Le second, c’est justement le passage du temps et la chronologie de manière globale dans la série qui sont extrêmement frustrants. Six épisodes, ce n’est pas suffisant pour représenter toute l’histoire. Le choix est fait de se concentrer sur la relation amoureuse d’Ilya et Shane, soit, mais c’est au détriment de leur rivalité qui est pourtant dans le titre. On ne voit pas de match de hockey, on ne comprend pas, sans lire le livre, comment évolue cette rivalité sur le terrain, à quelles équipes ils appartiennent, comment fonctionne le hockey, etc. Et pour une série qui porte le nom Heated Rivalry, c’est con.

Ouais, mes deux problèmes sont donc qu’elle est trop Heated et pas assez Rivalry.

Bonheur aussi de retrouver à l’écran François Arnaud dans un rôle où il est plus à l’aise et plus crédible que ce dans quoi j’ai pu le voir avant, j’avoue.

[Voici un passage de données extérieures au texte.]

(* ===== verification/Startup.v ===== *)
(** * Starting a server, a coordinator client and a mount

    [NewCacheService], [getHostId] and [StartServer] of [pkg/server.go], the
    connection of [NewCoordinatorClientRemote], and [Mount] and
    [updateReadAheadKB] of [pkg/blobfs.go].  What the host answers (files,
    addresses, the mount table, the programs) is an argument; the servers of gRPC
    and FUSE are the options they are given. *)

From S2P Require Import Prelude GoStrings GoPath FsID Network GoFloat Types Rpc Sources.
From S2P Require Import Redis Metadata Coordinator Client.
From S2P Require BlobFs Storage Server.
Local Open Scope Z_scope.
#[local] Opaque GenerateFsID.

(** ** The identifier of a host *)

(** [getHostId]: the file [HOST_ID] of the cache directory, if it can be read.  The
    error of writing it is dropped; [uuid6] is the first six characters of a new
    UUID. *)
Definition getHostId (writable : bool) (uuid6 : string) : M (option string) string :=
  file ← get;
  match file with
  | Some content => mret (TrimSpace content)
  | None =>
      let hostId := BlobCacheHostPrefix +:+ "-" +:+ uuid6 in
      (if writable then modify (λ _, Some hostId) else mret tt) ≫= λ _, mret hostId
  end.

(** ** The server *)

Record service : Type := mkService {
  sv_mode : string; sv_hostId : string; sv_locality : string; sv_privateIpAddr : string;
  sv_publicIpAddr : string; sv_config : BlobCacheServerConfig; sv_currentHost : BlobCacheHost;
  sv_sources : list source;
}.

Definition or_empty (r : res string) : string := match r with Ok s => s | _ => "" end.

(** What the host answers while the server starts: [st_new_local] is the error of
    connecting to the metadata store, [st_remote] of dialling the coordinator,
    [st_region] the answer of [GetRegionConfig]. *)
Record start_env : Type := mkStart {
  st_new_local : option error; st_remote : option error; st_region : res BlobCacheServerConfig;
  st_mkdir : option error; st_writable : bool; st_uuid6 : string;
  st_public : res string; st_private : res string;
  st_cas : BlobCacheServerConfig → option error;
  st_exec : command → option string; st_wakes : string → list wake;
}.

Definition fail_if {S} (e : option error) : M S () :=
  match e with None => mret tt | Some e => throw e end.

Section start.
Context (env : start_env).

(** The coordinator, and the configuration that the server takes. *)
Definition choose_config {S} (cfg : BlobCacheServerConfig) : M S BlobCacheServerConfig :=
  if decide (CMode cfg = BlobCacheServerModeCoordinator) then
    fail_if (st_new_local env) ≫= λ _, mret cfg
  else
    fail_if (st_remote env) ≫= λ _,
    match st_region env with Ok regionConfig => mret regionConfig | _ => mret cfg end.

(** The sources: one that cannot be configured is skipped. *)
Fixpoint start_sources (l : list SourceConfig) : M (list action) (list source) :=
  match l with
  | [] => mret []
  | config :: l =>
      r ← attempt (NewSource (st_exec env) (st_wakes env (FilesystemPath config)) config);
      rest ← start_sources l;
      mret (match r with inl s => s :: rest | inr _ => rest end)
  end.

Definition NewCacheService (cfg : BlobCacheServerConfig) (ServerPort : Z) (locality : string) :
    M (option string * list action) service :=
  cfg ← choose_config cfg;
  fail_if (st_mkdir env) ≫= λ _,
  hostId ← zoom fst (λ f s, (f, s.2)) (getHostId (st_writable env) (st_uuid6 env));
  let publicIpAddr := or_empty (st_public env) in
  let privateIpAddr := or_empty (st_private env) in
  let currentHost := mkHost 0 hostId (server_addr publicIpAddr ServerPort)
                       (server_addr privateIpAddr ServerPort) (f64_of_Z 0) in
  fail_if (st_cas env cfg) ≫= λ _,
  sources ← zoom snd (λ l s, (s.1, l)) (start_sources (Sources cfg));
  mret (mkService (CMode cfg) hostId locality privateIpAddr publicIpAddr cfg currentHost sources).

End start.

(** The options of [StartServer]; [numCPU] is [runtime.NumCPU()]. *)
Record server_options : Type := mkServerOptions {
  o_maxRecvMsgSize : Z; o_maxSendMsgSize : Z; o_window : Z; o_connWindow : Z;
  o_writeBuffer : Z; o_readBuffer : Z; o_maxConcurrentStreams : Z; o_numStreamWorkers : Z;
}.

Definition StartServer_options (g : BlobCacheGlobalConfig) (numCPU : Z) : server_options := {|
  o_maxRecvMsgSize := GRPCMessageSizeBytes g;
  o_maxSendMsgSize := GRPCMessageSizeBytes g;
  o_window := wrap32 (or_default (GRPCInitialWindowSize g) (4 * 1024 * 1024));
  o_connWindow := wrap32 (or_default (GRPCInitialConnWindowSize g) (32 * 1024 * 1024));
  o_writeBuffer := or_default (GRPCWriteBufferSize g) (256 * 1024);
  o_readBuffer := or_default (GRPCReadBufferSize g) (256 * 1024);
  o_maxConcurrentStreams := wrapU32 (or_default (GRPCMaxConcurrentStreams g) 1024);
  o_numStreamWorkers := wrapU32 (or_default (GRPCNumStreamWorkers g) (numCPU *! 2)%go);
|}.

(** [NewCoordinatorClientRemote]: the connection; the windows and the buffers keep
    the defaults of gRPC ([None]). *)
Record remote_options : Type := mkRemote {
  r_tls : bool; r_maxRecvMsgSize : Z; r_maxSendMsgSize : Z; r_token : option string;
}.
Definition NewCoordinatorClientRemote (dial : string → option error) (g : BlobCacheGlobalConfig)
    (token : string) : res (string * remote_options) :=
  let addr := CoordinatorHost g in
  match dial addr with
  | Some err => Err err
  | None => Ok (addr, mkRemote (isTLSEnabled addr) (GRPCMessageSizeBytes g) (GRPCMessageSizeBytes g)
                        (if decide (token = "") then None else Some token))
  end.

(** ** The mount *)

(** [strings.Contains(s, sub)] *)
Fixpoint str_prefix (p s : string) : bool :=
  match p, s with
  | "", _ => true
  | String a p, String b s => bool_decide (a = b) && str_prefix p s
  | _, _ => false
  end.
Fixpoint Contains (s sub : string) : bool :=
  str_prefix sub s || match s with "" => false | String _ s => Contains s sub end.

(** The options of [fuse.NewServer] that depend on the configuration. *)
Record mount_options : Type := mkMountOptions {
  m_maxBackground : Z; m_maxReadAhead : Z; m_maxWrite : Z; m_options : list string;
  m_directMount : bool;
}.

(** What the host answers: [Stat] and [MkdirAll] of the mount point, the output of
    [findmnt], whether [fusermount] and [fuse.NewServer] fail. *)
Record mount_env : Type := mkMountEnv {
  me_stat : option error; me_mkdir : option error; me_findmnt : res string;
  me_fusermount : option error; me_server : mount_options → option error;
}.

Definition isFuseMount (findmnt : res string) : bool :=
  match findmnt with Ok output => Contains output "fuse" | _ => false end.

(** [fmt.Errorf("...: %v", err)] *)
Definition wrap_if {S} (what : string) (e : option error) : M S () :=
  fail_if (ErrWrap what <$> e).

(** The mount point is made, or freed of a former mount. *)
Definition prepare_mount {S} (env : mount_env) : M S () :=
  if bool_decide (me_stat env = Some Disk.not_exist) then
    wrap_if "failed to create mount point directory" (me_mkdir env)
  else if isFuseMount (me_findmnt env) then
    wrap_if "failed to unmount existing FUSE mount" (me_fusermount env)
  else mret tt.

Definition mount_opts (c : BlobFsConfig) : mount_options :=
  let or_positive v d := if bool_decide (v ≤ 0) then d else v in
  mkMountOptions (or_positive (MaxBackgroundTasks c) 512)
    (or_positive (MaxReadAheadKB c) 128 *! 1024)%go (or_positive (MaxWriteKB c) 1024 *! 1024)%go
    (Options c) (DirectMount c).

(** The root of the file system and the options of its server. *)
Definition Mount {S} `{CoordinatorClient S} (env : mount_env) (c : BlobFsConfig) :
    M S (BlobFs.FSNode * mount_options) :=
  prepare_mount env ≫= λ _,
  root ← attempt BlobFs.NewFileSystem;
  match root with
  | inr err => throw (ErrWrap "could not create filesystem" err)
  | inl root =>
      wrap_if "could not create server" (me_server env (mount_opts c)) ≫= λ _,
      mret (root, mount_opts c)
  end.

(** [updateReadAheadKB]: a line of the mount table is the mount point and the
    numbers of the device. *)
Definition device_of (mounts : list (string * (Z * Z))) (mountPoint : string) : string :=
  match list_find (λ m, m.1 = mountPoint) mounts with
  | Some (_, (_, (major, minor))) => pretty major +:+ ":" +:+ pretty minor
  | None => ""
  end.

Definition update_command (deviceID : string) (valueKB : Z) : command :=
  mkCommand ["sh"; "-c"; "echo " +:+ pretty valueKB +:+ " > /sys/class/bdi/" +:+ deviceID +:+
             "/read_ahead_kb"] None.

Definition updateReadAheadKB (GetMounts : res (list (string * (Z * Z))))
    (exec : command → option error) (mountPoint : string) (valueKB : Z) : M (list action) () :=
  match GetMounts with
  | Ok mounts =>
      let deviceID := device_of mounts mountPoint in
      if decide (deviceID = "") then throw (ErrNew ("mount point " +:+ mountPoint +:+ " not found"))
      else
        let cmd := update_command deviceID valueKB in
        start cmd ≫= λ _, wrap_if "failed to update read_ahead_kb" (exec cmd)
  | Err e => throw (ErrWrap "failed to get mount info" e)
  | Panic p => gopanic p
  end.

(** [NewBlobCacheClient]: the errors that reach the caller, in order; setting the
    read-ahead may fail. *)
Definition readAheadKB : Z := 32768.
Definition start_client {S} `{CoordinatorClient S} (remote : option error) (env : mount_env)
    (c : BlobFsConfig) : M S (option BlobFs.FSNode) :=
  fail_if remote ≫= λ _,
  if Enabled c then r ← Mount env c; mret (Some r.1) else mret None.

(** ** Theorems *)

Lemma trim_right_id s : all_chars (λ a, negb (is_space a)) s = true → trim_right s = s.
Proof.
  induction s as [|a s IH]; [done|]. simpl. intros [Ha Hs]%andb_true_iff. rewrite IH by done.
  destruct s; [|done]. by destruct (is_space a).
Qed.

Lemma TrimSpace_id s : all_chars (λ a, negb (is_space a)) s = true → TrimSpace s = s.
Proof.
  intros Hs. unfold TrimSpace. assert (trim_left s = s) as ->; [|by apply trim_right_id].
  destruct s as [|a s]; [done|]. simpl in *. apply andb_true_iff in Hs as [Ha _].
  by destruct (is_space a).
Qed.

(** A server keeps its identifier over restarts, whatever UUIDs are drawn, once the
    file could be written. *)
Theorem getHostId_stable uuid6 uuid6' w file :
  all_chars (λ a, negb (is_space a)) uuid6 = true →
  let '(r, file') := getHostId true uuid6 file in
  ∃ id, r = Ok id ∧ getHostId w uuid6' file' = (Ok id, file').
Proof.
  intros Hu. unfold getHostId, mbind, M_bind. simpl. destruct file as [content|]; simpl; [eauto|].
  eexists. split; [done|]. by rewrite TrimSpace_id.
Qed.

(** The sources that were configured, in order: the others are skipped, and the only
    panics are a fatal error and a mount still waited for. *)
Lemma NewSource_panic exec wakes config s p l :
  NewSource exec wakes config s = (Panic p, l) → p = ProcessExit ∨ p = OutOfFuel.
Proof.
  intros E. pose proof (NewSource_outcome exec wakes config s) as H. rewrite E in H. tauto.
Qed.

(** The server of a coordinator keeps its configuration; another one takes the
    region's when it gets it.  Either way it advertises the addresses it found, on
    its port. *)
Theorem NewCacheService_host env cfg port locality s sv s' :
  NewCacheService env cfg port locality s = (Ok sv, s') →
  let host := sv_currentHost sv in
  sv_config sv = (if decide (CMode cfg = BlobCacheServerModeCoordinator) then cfg
                  else match st_region env with Ok c => c | _ => cfg end) ∧
  sv_mode sv = CMode (sv_config sv) ∧ HostId host = sv_hostId sv ∧
  Addr host = server_addr (or_empty (st_public env)) port ∧
  PrivateAddr host = server_addr (or_empty (st_private env)) port ∧
  st_cas env (sv_config sv) = None.
Proof.
  intros (c & s1 & E1 & E)%bind_Ok_inv.
  apply bind_Ok_inv in E as ([] & s2 & E2 & E). apply bind_Ok_inv in E as (hostId & s3 & E3 & E).
  apply bind_Ok_inv in E as ([] & s4 & E4 & E). apply bind_Ok_inv in E as (srcs & s5 & E5 & E).
  injection E as <- <-. simpl.
  assert (c = if decide (CMode cfg = BlobCacheServerModeCoordinator) then cfg
              else match st_region env with Ok c => c | _ => cfg end) as ->.
  { unfold choose_config in E1. destruct (decide _).
    - apply bind_Ok_inv in E1 as ([] & ? & _ & [= <- _]). done.
    - apply bind_Ok_inv in E1 as ([] & ? & _ & E1). by destruct (st_region env); injection E1. }
  split_and!; [done..|]. unfold fail_if in E4. by destruct (st_cas env _).
Qed.

(** Mounting prepares the mount point before it touches the coordinator: when that
    fails the coordinator is as it was. *)
Theorem Mount_prepares {S} `{CoordinatorClient S} env c (s : S) e s' :
  Mount env c s = (Err e, s') → s' = s ∨ s' = (BlobFs.NewFileSystem s).2.
Proof.
  unfold Mount, attempt, mbind, M_bind.
  destruct (prepare_mount env s) as [[[]|e'|p] t] eqn:Ep; [|by intros [= _ <-]; left; revert Ep;
    unfold prepare_mount, wrap_if, fail_if; repeat case_match; by intros [= _ <-]|done].
  assert (t = s) as ->.
  { revert Ep. unfold prepare_mount, wrap_if, fail_if. repeat case_match; by intros [= <-]. }
  destruct (BlobFs.NewFileSystem s) as [[root|e'|p] t] eqn:En; simpl; [|by intros [= _ <-]; right|done].
  unfold wrap_if, fail_if. destruct (me_server env (mount_opts c)); simpl; [|done].
  intros [= _ <-]. by right.
Qed.

(** ** The keepalive of a server without memory cache *)

Section keepalive.
Context {R : Type} `{Redis R} `{HostCodec} (serverConfig : BlobCacheServerConfig).

(** JSON has no infinities: [json.Marshal] refuses them. *)
Definition json_codec : Prop :=
  ∀ h, CapacityUsagePct h = S754_infinity false → ∃ e, Marshal h = Err e.

(** A tick of the keepalive with an infinite usage does no more than adding the host
    to the index: its keepalive is not set again. *)
Lemma keepalive_tick_infinite locality privateIpAddr port host (s : RedisLock R) :
  json_codec →
  (Server.keepalive_tick (CC := CoordinatorClientLocal serverConfig) locality privateIpAddr port
     (S754_infinity false) host s).2
  = (AddHostToIndex locality (mkHost (RTT host) (HostId host) (Addr host)
       (privateIpAddr +:+ ":" +:+ pretty port) (S754_infinity false)) s).2.
Proof.
  intros Hj. unfold Server.keepalive_tick. simpl. unfold ignore, attempt, mbind, M_bind.
  set (h := mkHost _ _ _ _ _). destruct (Hj h eq_refl) as [e He].
  destruct (AddHostToIndex locality h s) as [[[]|e'|p] t]; simpl;
    try (unfold SetHostKeepAlive; rewrite He); done.
Qed.

End keepalive.

(** Without a memory cache the limit is 0 megabytes, and the usage of one megabyte
    is infinite. *)
Example disk_only_usage : Server.usagePct (1024 * 1024) 0 = S754_infinity false.
Proof. by vm_compute. Qed.

Example Contains_fuse : Contains "fuse.blobfs" "fuse" = true ∧ Contains "ext4" "fuse" = false.
Proof. done. Qed.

Seulement voilà, l’épisode 3 se concentre sur le roman Game Changer dans un énorme détour qui s’éloigne de Shane et Ilya pour se concentrer sur Scott et Kip. Et là, ça m’a énormément plu : on a droit à une romance, pour de vrai, qui est hyper bien menée et très intéressante à découvrir pour son réalisme.

Et c’est là le plus gros succès de la série : elle est très réaliste dans les relations, que ce soit le sexe ou la relation amoureuse en elle-même. Les personnages sont crédibles et vivent des problèmes que beaucoup de gays connaissent. Il est bien évidemment question de coming out, il est question de plein de choses, parfois en y mettant les mots, parfois juste grâce à des gestes ou regards des acteurs. La série cartonne aussi et surtout grâce à ça : elle offre une représentation qui manque cruellement encore en 2025. C’est un peu frustrant de se dire que les scènes les plus importantes à ce sujet arrivent dans les épisodes 4 à 6, quand on arrête enfin les scènes de sexe à tout va, car on a inévitablement perdu une partie de l’audience… Mais c’est aussi grandiose. La fin de l’épisode 5 ? J’ai dû la revoir 150 fois en une semaine. Vraiment. Chaque fois que j’ouvre Twitter ou Insta, j’y ai droit.

Je refuse de la spoiler plus que ça.

Voilà, si je dois expliquer pourquoi la série fonctionne autant, c’est vraiment pour cette dernière scène de l’épisode 5 qui montre à quel point la représentation change tout dans une vie. Maintenant, j’ai moi aussi de vacances au cottage. Huh.